In recent weeks our hospitals have consistently been operating at the highest levels of emergency pressure escalation, with increasing delays in ambulance handovers, emergency department waiting times and the volume of patients waiting to be discharged.

We are currently treating the highest number of inpatients with confirmed COVID-19 since the onset of the pandemic, and we are at a point where we must take urgent action to alleviate these pressures and mitigate potential risks to the quality and safety of care we provide to patients.

As a result, from Monday 21 December the Health Board will initiate measures that will allow us to release more clinical staff to support the COVID 19 response, support our inpatient capacity, whilst continuing to provide access to care for those patients with the most urgent clinical need.

We will prioritise outpatient clinics, endoscopy investigations, therapeutic interventions and surgical procedures for patients with the most urgent cancer and other high priority clinical need, whilst temporarily postponing assessments and treatments for patients with less urgent conditions.  Please avoid calling to confirm an appointment - we will contact patients if your appointments / admissions are to be cancelled.  Emergency services will continue as normal.

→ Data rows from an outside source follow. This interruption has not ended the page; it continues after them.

Definition parseRulesHelper (r : pointer) (s : string) : M pointer :=
  let s := normalize s in
  if String.eqb s "japanese" || String.eqb s "korean" then
    new {| KoRule := KO_SIMPLE;
           ScoringRule := SCORE_TERRITORY;
           TaxRule := TAX_SEKI;
           MultiStoneSuicide := false;
           HasButton := false;
           WhiteHandicapBonus := WHB_ZERO;
           FriendlyPassOk := false;
           Komi := komi_6_5 |}
  else if String.eqb s "chinese" then
    new {| KoRule := KO_SIMPLE;
           ScoringRule := SCORE_AREA;
           TaxRule := TAX_NONE;
           MultiStoneSuicide := false;
           HasButton := false;
           WhiteHandicapBonus := WHB_N;
           FriendlyPassOk := false;
           Komi := komi_7_5 |}
  else if String.eqb s "chineseogs" || String.eqb s "chinesekgs" then
    new {| KoRule := KO_POSITIONAL;
           ScoringRule := SCORE_AREA;
           TaxRule := TAX_NONE;
           MultiStoneSuicide := false;
           HasButton := false;
           WhiteHandicapBonus := WHB_N;
           FriendlyPassOk := true;
           Komi := komi_7_5 |}
  else if String.eqb s "ancientarea" || String.eqb s "stonescoring" then
    new {| KoRule := KO_SIMPLE;
           ScoringRule := SCORE_AREA;
           TaxRule := TAX_ALL;
           MultiStoneSuicide := false;
           HasButton := false;
           WhiteHandicapBonus := WHB_ZERO;
           FriendlyPassOk := true;
           Komi := komi_7_5 |}
  else if String.eqb s "ancientterritory" then
    new {| KoRule := KO_SIMPLE;
           ScoringRule := SCORE_TERRITORY;
           TaxRule := TAX_ALL;
           MultiStoneSuicide := false;
           HasButton := false;
           WhiteHandicapBonus := WHB_ZERO;
           FriendlyPassOk := false;
           Komi := komi_6_5 |}
  else if String.eqb s "agabutton" then
    new {| KoRule := KO_SITUATIONAL;
           ScoringRule := SCORE_AREA;
           TaxRule := TAX_NONE;
           MultiStoneSuicide := false;
           HasButton := true;
           WhiteHandicapBonus := WHB_N_MINUS_ONE;
           FriendlyPassOk := true;
           Komi := komi_7_0 |}
  else if String.eqb s "aga" || String.eqb s "bga" || String.eqb s "french" then
    new {| KoRule := KO_SITUATIONAL;
           ScoringRule := SCORE_AREA;
           TaxRule := TAX_NONE;
           MultiStoneSuicide := false;
           HasButton := false;
           WhiteHandicapBonus := WHB_N_MINUS_ONE;
           FriendlyPassOk := true;
           Komi := komi_7_5 |}
  else if String.eqb s "newzealand" || String.eqb s "nz" then
    new {| KoRule := KO_SITUATIONAL;
           ScoringRule := SCORE_AREA;
           TaxRule := TAX_NONE;
           MultiStoneSuicide := true;
           HasButton := false;
           WhiteHandicapBonus := WHB_ZERO;
           FriendlyPassOk := true;
           Komi := komi_7_5 |}
  else if String.eqb s "goe" || String.eqb s "ing" then
    new {| KoRule := KO_POSITIONAL;
           ScoringRule := SCORE_AREA;
           TaxRule := TAX_NONE;
           MultiStoneSuicide := true;
           HasButton := false;
           WhiteHandicapBonus := WHB_ZERO;
           FriendlyPassOk := true;
           Komi := komi_7_5 |}
  else GetTrompTaylorish r.
Lemma failed_mutation_is_recorded_witness :
  response_of (app (fun h => Some h) noon
                 (plainRequest DELETE "/api/birds/7" (Some "7") None) emptyState)
    = Some (mkResponse 404 (B_error "Bird not found")) /\
  ipOperations (snd (app (fun h => Some h) noon
                       (plainRequest DELETE "/api/birds/7" (Some "7") None) emptyState))
    = [mkIpOp "10.0.0.1" 1000 DELETE "/api/birds/7"].
Proof.
  assert (H : response_of (app (fun h => Some h) noon
                 (plainRequest DELETE "/api/birds/7" (Some "7") None) emptyState)
              = Some (mkResponse 404 (B_error "Bird not found"))) by reflexivity.
  split; [exact H|].
  exact (proj1 (proj2 (proj2 (failed_mutation_is_recorded (fun h => Some h) noon
           (plainRequest DELETE "/api/birds/7" (Some "7") None) emptyState
           (mkResponse 404 (B_error "Bird not found"))
           eq_refl H (or_intror eq_refl) eq_refl)))).
Defined.


Lemma page_zero_or_invalid_is_page_one_witness :
  get_birds (Some "0") None sampleBirds = get_birds (Some "1") None sampleBirds /\
  get_birds (Some "x") None sampleBirds = get_birds (Some "1") None sampleBirds /\
  get_birds None None sampleBirds = get_birds (Some "1") None sampleBirds.
Proof.
  split; [|split].
  - exact (page_zero_or_invalid_is_page_one (Some "0") None sampleBirds
             (or_intror eq_refl)).
  - exact (page_zero_or_invalid_is_page_one (Some "x") None sampleBirds
             (or_introl eq_refl)).
  - exact (page_zero_or_invalid_is_page_one None None sampleBirds I).
Defined.

Lemma create_then_get_witness :
  let r := app (fun h => Some h) noon (createRequest "10.0.0.1" "Wren") emptyState in
  birds (snd r) = [mkBird 1000 "Wren" None] /\
  app (fun h => Some h) noon (plainRequest GET "/api/birds/1000" (Some "1000") None)
      (snd r) = (Send (mkResponse 200 (B_bird (mkBird 1000 "Wren" None))), snd r) /\
  count_occ Z.eq_dec (map id (birds (snd r))) 1000 = 1%nat.
Proof.
  destruct (create_then_get (fun h => Some h) noon (createRequest "10.0.0.1" "Wren")
              emptyState "Wren" eq_refl eq_refl ltac:(vm_compute; reflexivity)
              ltac:(intros h Hh; discriminate Hh) eq_refl
              ltac:(vm_compute; discriminate) I)
    as [_ [H1 [H2 H3]]].
  cbv zeta. split; [exact H1|]. split.
  - exact (H2 noon (plainRequest GET "/api/birds/1000" (Some "1000") None)
              eq_refl eq_refl).
  - exact (H3 (fun F => F)).
Defined.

The actions outlined will come into effect for an initial 4 week period from Monday 21st December 2020, and will be reviewed during the second week of January 2021.  If they need to be extended beyond this period, they will be further reviewed at subsequent 3-week intervals.

The Health Board is also progressively expanding capacity at our field hospital locations as part of our wider Covid-19 response to help us better manage patient capacity and flow in our acute and community hospital sites.

Andrew Carruthers, Director of Operations at Hywel Dda, said: “From the outset of the pandemic, the Health Board has anticipated and planned for the need to redeploy clinical staff into urgent and critical care roles if they are needed.  The measures we are taking are intended to protect patients with the most urgent clinical need whilst allowing us to reprioritise staff to mitigate the increasing risk of harm in acute and emergency care, due to the pressures we have spoken about.

“We are working together as one Health Board and I am deeply proud of all of our staff for their professionalism and commitment to keeping key NHS services running, even in the face of danger, and under extreme pressure and fatigue.  Thank you all.”

Mansell Bennett, Chair of local patient watchdog the Community Health Council added: “Local NHS services are clearly under great pressure currently.  We understand that temporary changes and difficult decisions need to be made.

“It’s a really tough time for the NHS staff who are working daily to deliver safe services in hospitals, in GP surgeries as well as within our communities in a wide range of places.  Every one of us may need those services or may already use and rely upon them.  We have spoken to the Health Board regularly throughout the pandemic, to monitor the situation as it has been changing.  As we approach Christmas, the situation is becoming even more challenging and we’ll continue to listen to what the public are saying.”